## Saved entries
--- START ---

(** * tomo-nf: periodic-activation network and parallel-beam projector

    A shallow embedding of the numerical core of the two notebooks
    ([tomo_siren.ipynb] and the introductory notebook): the coordinate
    grid, the forward projector of an image, the projector of a model,
    and the construction and evaluation of the sine network.

    Numbers are real numbers: array entries are elements of [R] and the
    arithmetic is exact.  Arrays are nested lists, built index by index
    the way the array library defines its operations.  Every result
    below is a statement about this exact-arithmetic reading of the
    code; rounding of machine floats is outside the model. *)

From Stdlib Require Import Reals Lra Lia List ZArith Bool.
Import ListNotations.

Open Scope R_scope.

(* ================================================================== *)
(** * Part I: the program *)

(** ** Arrays as nested lists *)

(** Elementwise combination of two arrays of the same length. *)
Fixpoint zipWith {A B C} (f : A -> B -> C) (u : list A) (v : list B)
  : list C :=
  match u, v with
  | a :: u', b :: v' => f a b :: zipWith f u' v'
  | _, _ => []
  end.

(** [tabulate n f] is the array [f 0, ..., f (n-1)]. *)
Definition tabulate {A} (n : nat) (f : nat -> A) : list A := map f (seq 0 n).

Definition Rsum (l : list R) : R := fold_right Rplus 0 l.

(** [mean] of a one-dimensional array. *)
Definition mean (l : list R) : R := Rsum l / INR (length l).

(** [linspace start stop num]: [num] evenly spaced values from [start]
    to [stop], both included; a single value is [start]. *)
Definition linspace (start stop : R) (num : nat) : list R :=
  tabulate num (fun i => start + INR i * ((stop - start) / INR (num - 1))).

(** ** The coordinate grid *)

(** [torch.meshgrid(x, y, indexing='ij')]: both outputs have one row
    per entry of [x] and one column per entry of [y]. *)
Definition meshgrid_ij (x y : list R) : list (list R) * list (list R) :=
  (map (fun xi => map (fun _ => xi) y) x, map (fun _ => y) x).

(** [torch.stack([u, v], dim=1)] of two flat arrays: an array of pairs. *)
Definition stack_dim1 (u v : list R) : list (R * R) := zipWith pair u v.

(** [image_coordinates(size)]: the normalized coordinates of the
    pixels of an image of the given size. *)
Definition image_coordinates (size : nat * nat) : list (R * R) :=
  let '(r, c) := size in
  let x := linspace (-1) 1 r in
  let y := linspace (-1) 1 c in
  let '(X, Y) := meshgrid_ij x y in
  stack_dim1 (concat X) (concat Y).

(** The property of the grid as the specification words it. *)
Definition grid_as_specified (r c : nat) : Prop :=
  let g := image_coordinates (r, c) in
  length g = (r * c)%nat /\
  (forall p, In p g -> (-1 <= fst p <= 1) /\ (-1 <= snd p <= 1)) /\
  (forall i j, (i < r)%nat -> (j < c)%nat ->
     nth (i * c + j) g (0, 0)
     = (nth i (linspace (-1) 1 r) 0, nth j (linspace (-1) 1 c) 0)) /\
  nth 0 g (0, 0) = (-1, -1) /\
  last g (0, 0) = (1, 1).

(** ** Errors and the random generator *)

(** The exceptions the construction and projection code can raise. *)
Inductive exn : Set := ZeroDivisionError | ValueError | RuntimeError.

Inductive result (A : Type) : Type :=
| Ok (a : A)
| Raise (e : exn).
Arguments Ok {A} a.
Arguments Raise {A} e.

(** The state of the default random generator: the uniform samples of
    [[0, 1)] it is going to hand out, in order. *)
Definition Generator : Type := nat -> R.

Definition fair (g : Generator) : Prop := forall n, 0 <= g n < 1.

(** Computations that draw random numbers and may raise. *)
Definition M (A : Type) : Type := Generator -> result (A * Generator).

Definition ret {A} (a : A) : M A := fun g => Ok (a, g).

Definition bind {A B} (m : M A) (k : A -> M B) : M B :=
  fun g => match m g with
           | Ok (a, g') => k a g'
           | Raise e => Raise e
           end.

Definition raise {A} (e : exn) : M A := fun _ => Raise e.

Notation "x <- m ;; k" := (bind m (fun x => k))
  (at level 61, m at next level, right associativity).

(** One draw: the next sample, and the generator moves on. *)
Definition rand : M R := fun g => Ok (g 0%nat, fun n => g (S n)).

Fixpoint mapM {A B} (f : A -> M B) (l : list A) : M (list B) :=
  match l with
  | [] => ret []
  | a :: l' => b <- f a ;; bs <- mapM f l' ;; ret (b :: bs)
  end.

(** Python's true division of a number by an integer. *)
Definition py_div (a : R) (b : Z) : M R :=
  if (b =? 0)%Z then raise ZeroDivisionError else ret (a / IZR b).

(** Python's true division of two floats. *)
Definition py_fdiv (a b : R) : M R :=
  if Req_dec_T b 0 then raise ZeroDivisionError else ret (a / b).

(** A numpy float is a real number or a non-finite value ([None]). *)
Definition npfloat : Type := option R.

(** numpy's division of a float: a zero divisor gives a non-finite
    value (and a warning), not an exception. *)
Definition np_div (a b : R) : npfloat :=
  if Req_dec_T b 0 then None else Some (a / b).

(** [range(n)]: empty for a non-positive [n]. *)
Definition range (n : Z) : list Z := map Z.of_nat (seq 0 (Z.to_nat n)).

(** ** Tensors and [nn.Linear] *)

Definition Tensor1 : Type := list R.
Definition Tensor2 : Type := list (list R).

(** [torch.empty(rows, cols)]; a negative size is refused. *)
Definition torch_empty (rows cols : Z) : M Tensor2 :=
  if ((rows <? 0) || (cols <? 0))%Z then raise RuntimeError
  else ret (repeat (repeat 0 (Z.to_nat cols)) (Z.to_nat rows)).

(** [t.uniform_(from, to)]: every entry is overwritten with a fresh
    sample of the uniform distribution on [[from, to)], that is
    [from + (to - from) * u] for the generator's next [u].  A bound that
    is not finite, or [from > to], is refused. *)
Definition uniform_entry (lo hi : R) : M R :=
  u <- rand ;; ret (lo + (hi - lo) * u).

Definition uniform1_ (t : Tensor1) (from to : npfloat) : M Tensor1 :=
  match from, to with
  | Some lo, Some hi =>
      if Rlt_dec hi lo then raise RuntimeError
      else mapM (fun _ => uniform_entry lo hi) t
  | _, _ => raise RuntimeError
  end.
Lemma good_write M w p h u buffer len r w' :
  0 <= M <= INT_MAX → good M w → env_ok w (Write p h u buffer len) →
  write_cache (Some w) p h u buffer len = Ok (r, Some w') →
  good M w'.
Proof.
  intros HM Hg [Hlen Hm] Hwrite. pose proof Hg as [[Hw Hq Hsp] Hacc Hnn].
  apply (accounting_wf _ _ _ Hw) in Hacc.
  pose proof (proj1 (sizes_nonneg_wf _ _ Hw) Hnn) as Hnn'.
  destruct (write_cache_spec w _ p h u buffer len Hw Hq Hsp Hm)
    as [[_ Hr]|[(_ & Hr & _)|
         (l' & ev & w1 & Hmo & Hl & Hroom & Hw1 & Hle & Hsp1 & [Hfr Hfr'] & Hcases)]].
  { rewrite Hr in Hwrite. by injection Hwrite as _ <-. }
  { by rewrite Hr in Hwrite. }
  (* the state after the evictions *)
  assert (Hnd : NoDup (l' ++ ev)) by (rewrite <- Hl; apply Hw).
  assert (Hsz1 : sizes (store w1) l' = sizes (store w) l').
  { apply sizes_ext. intros q Hq'. apply Hfr'.
    by eapply disjoint_of_nodup_app. }
  assert (Hev : 0 <= sizes (store w) ev).
  { apply sizes_nonneg_sum. intros a b Ha. apply Hnn'. rewrite Hl. set_solver. }
  assert (Hl' : 0 <= sizes (store w) l').
  { apply sizes_nonneg_sum. intros a b Ha. apply Hnn'. rewrite Hl. set_solver. }
  rewrite Hl, sizes_app in Hacc.
  assert (Hsp1' : space (cache w1) = M - sizes (store w1) l').
  { rewrite Hsp1, Hsz1. rewrite to_uint_id; [lia|].
    unfold is_uint, UINT_MAX, INT_MAX in *. lia. }
  assert (Hnn1 : ∀ a b, a ∈ l' → store w1 !! a = Some b → 0 <= payload_size b).
  { intros a b1 Ha Hb1.
    assert (Hae : a ∉ ev) by (by eapply disjoint_of_nodup_app).
    destruct (data_lookup _ _ _ _ (Hfr' a Hae) Hb1) as (b & Hb & Hdb).
    assert (payload_size b1 = payload_size b) as -> by (by injection Hdb).
    apply (Hnn' a b); [|done]. rewrite Hl. set_solver. }
  destruct Hcases as [[-> Hr]|[(_ & _ & Hr)|(Hp & Hbuf & w'' & b & Hr & Hw'' & Hq'' & Hsp'' & Hmo'' & Hb & Hdb & Hd'')]].
  - rewrite Hr in Hwrite. injection Hwrite as _ <-.
    assert (Hw1' : wf (with_cache (set_mutex_write 1) w1) l')
      by (by apply wf_with_cache).
    destruct (make_room_spec w _ len Hw Hq Hsp) as
      [(l0 & ev0 & w0 & _ & Hroom0 & _ & _ & _ & _ & [Hrc0 Hmr0 _] & _)|[Hroom0 _]];
      rewrite Hroom in Hroom0; [injection Hroom0 as <-|done].
    constructor.
    + eapply inv_of_wf; [done|by constructor|].
      simpl. rewrite Hsp1. apply to_uint_range.
    + by apply (accounting_wf _ _ _ Hw1').
    + by apply (sizes_nonneg_wf _ _ Hw1').
  - by rewrite Hr in Hwrite.
  - rewrite Hr in Hwrite. injection Hwrite as _ <-.
    assert (Hlen' : 0 <= len ∧ to_uint len = len).
    { apply (int_of_small_uint len (space (cache w1))); [done|done|lia]. }
    destruct Hlen' as [Hlen0 Hlenu].
    assert (Hpl : p ∉ l') by (apply NoDup_cons, Hw'').
    assert (Hsz'' : sizes (store w'') l' = sizes (store w1) l').
    { apply sizes_ext. intros q Hq'. apply Hd''. by intros ->. }
    constructor.
    + eapply inv_of_wf; [done|done|]. rewrite Hsp''. apply to_uint_range.
    + apply (accounting_wf _ _ _ Hw''). simpl. rewrite Hb. simpl.
      assert (payload_size b = len) as -> by (by injection Hdb).
      rewrite Hsp'', Hsz''. rewrite to_uint_id; [lia|].
      unfold is_uint, UINT_MAX, INT_MAX in *. lia.
    + apply (sizes_nonneg_wf _ _ Hw''). intros a ba Ha Hba.
      apply elem_of_cons in Ha as [->|Ha].
      * assert (ba = b) as -> by congruence.
        assert (payload_size b = len) as -> by (by injection Hdb). done.
      * assert (Hap : a ≠ p) by (by intros ->).
        destruct (data_lookup _ _ _ _ (Hd'' a Hap) Hba) as (b1 & Hb1 & Hdb1).
        assert (payload_size ba = payload_size b1) as -> by (by injection Hdb1).
        by apply (Hnn1 a b1).
Qed.

(** C3. In every state of the cache reached from
    [init_cache(max_cache_size, _)], for a size [0 <= max_cache_size], by
    calls of [read_cache] and [write_cache] that returned (with success or
    without), [remaining_space = max_cache_size − Σ payload_size] over the
    blocks of the list. *)
Theorem accounting_invariant (max_cache_size input_max_object_size : Z) (w : world) :
  0 <= max_cache_size <= INT_MAX →
  reachable max_cache_size input_max_object_size w →
  space (cache w) = max_cache_size - sum_payload (blocks w).
Proof.
  intros HM Hreach. cut (good max_cache_size w); [by intros [_ ? _]|].
  induction Hreach as [w Hinit|w c r w' Hreach IH Henv Hrun].
  - by eapply good_init.
  - destruct c as [h u buffer|p h u buffer len]; unfold run in Hrun.
    + destruct (read_cache (Some w) h u buffer) as [[[r0 c0] b0]| | |] eqn:Hread;
        simpl in Hrun; try done.
      injection Hrun as -> ->. by eapply good_read.
    + by eapply good_write.
Qed.

Lemma count_key_cons h u b l :
  count_key h u (b :: l) =
  ((if has_key h u b then 1 else 0) + count_key h u l)%nat.
Proof.
  unfold count_key. rewrite filter_cons.
  destruct (has_key h u b); case_decide; simpl; congruence.
Qed.
(** [/figma\.com\/[^\/]+\/([a-zA-Z0-9]+)/] at the start of [s]: the greedy
    [[^\/]+] stops at the first slash, and giving back units cannot help,
    since the next unit must be a slash. *)
Definition anySegment (s : string) : option string :=
  match literal "figma.com/" s with
  | Some rest =>
      if JS.truthy_string (takeWhile notSlash rest)
      then slashKey (dropWhile notSlash rest)
      else None
  | None => None
  end.

(** [s.match(pattern)]: the first position from the left where the pattern
    matches. *)
Fixpoint search (pattern : string -> option string) (s : string)
  : option string :=
  match pattern s with
  | Some text => Some text
  | None =>
      match s with
      | EmptyString => None
      | String _ rest => search pattern rest
      end
  end.

(** [const patterns] *)
Definition patterns : list (string -> option string) :=
  [fileOrDesign; anySegment].

(** The [for ... of] loop over the patterns. *)
Fixpoint firstPattern (ps : list (string -> option string)) (url : string)
  : option string :=
  match ps with
  | [] => None
  | pattern :: ps' =>
      match search pattern url with
      | Some key => Some key
      | None => firstPattern ps' url
      end
  end.

(** [function extractFileKey(url)], on a string; [None] is [null]. *)
Definition extractFileKey (url : string) : option string :=
  if negb (JS.truthy_string url) then None
  else
    match firstPattern patterns url with
    | Some key => Some key
    | None =>
        if JS.truthy_string url && all isAlnum url
           && (10 <? String.length url)%nat
        then Some url
        else None
    end.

--- END ---

## What you should do
In restating the data, begin at its first line, reproduce each line word for word, and conclude with the line that contains "(map (fun xi".

## Result of the exercise
(** * tomo-nf: periodic-activation network and parallel-beam projector

    A shallow embedding of the numerical core of the two notebooks
    ([tomo_siren.ipynb] and the introductory notebook): the coordinate
    grid, the forward projector of an image, the projector of a model,
    and the construction and evaluation of the sine network.

    Numbers are real numbers: array entries are elements of [R] and the
    arithmetic is exact.  Arrays are nested lists, built index by index
    the way the array library defines its operations.  Every result
    below is a statement about this exact-arithmetic reading of the
    code; rounding of machine floats is outside the model. *)

From Stdlib Require Import Reals Lra Lia List ZArith Bool.
Import ListNotations.

Open Scope R_scope.

(* ================================================================== *)
(** * Part I: the program *)

(** ** Arrays as nested lists *)

(** Elementwise combination of two arrays of the same length. *)
Fixpoint zipWith {A B C} (f : A -> B -> C) (u : list A) (v : list B)
  : list C :=
  match u, v with
  | a :: u', b :: v' => f a b :: zipWith f u' v'
  | _, _ => []
  end.

(** [tabulate n f] is the array [f 0, ..., f (n-1)]. *)
Definition tabulate {A} (n : nat) (f : nat -> A) : list A := map f (seq 0 n).

Definition Rsum (l : list R) : R := fold_right Rplus 0 l.

(** [mean] of a one-dimensional array. *)
Definition mean (l : list R) : R := Rsum l / INR (length l).

(** [linspace start stop num]: [num] evenly spaced values from [start]
    to [stop], both included; a single value is [start]. *)
Definition linspace (start stop : R) (num : nat) : list R :=
  tabulate num (fun i => start + INR i * ((stop - start) / INR (num - 1))).

(** ** The coordinate grid *)

(** [torch.meshgrid(x, y, indexing='ij')]: both outputs have one row
    per entry of [x] and one column per entry of [y]. *)
Definition meshgrid_ij (x y : list R) : list (list R) * list (list R) :=
  (map (fun xi => map (fun _ => xi) y) x, map (fun _ => y) x).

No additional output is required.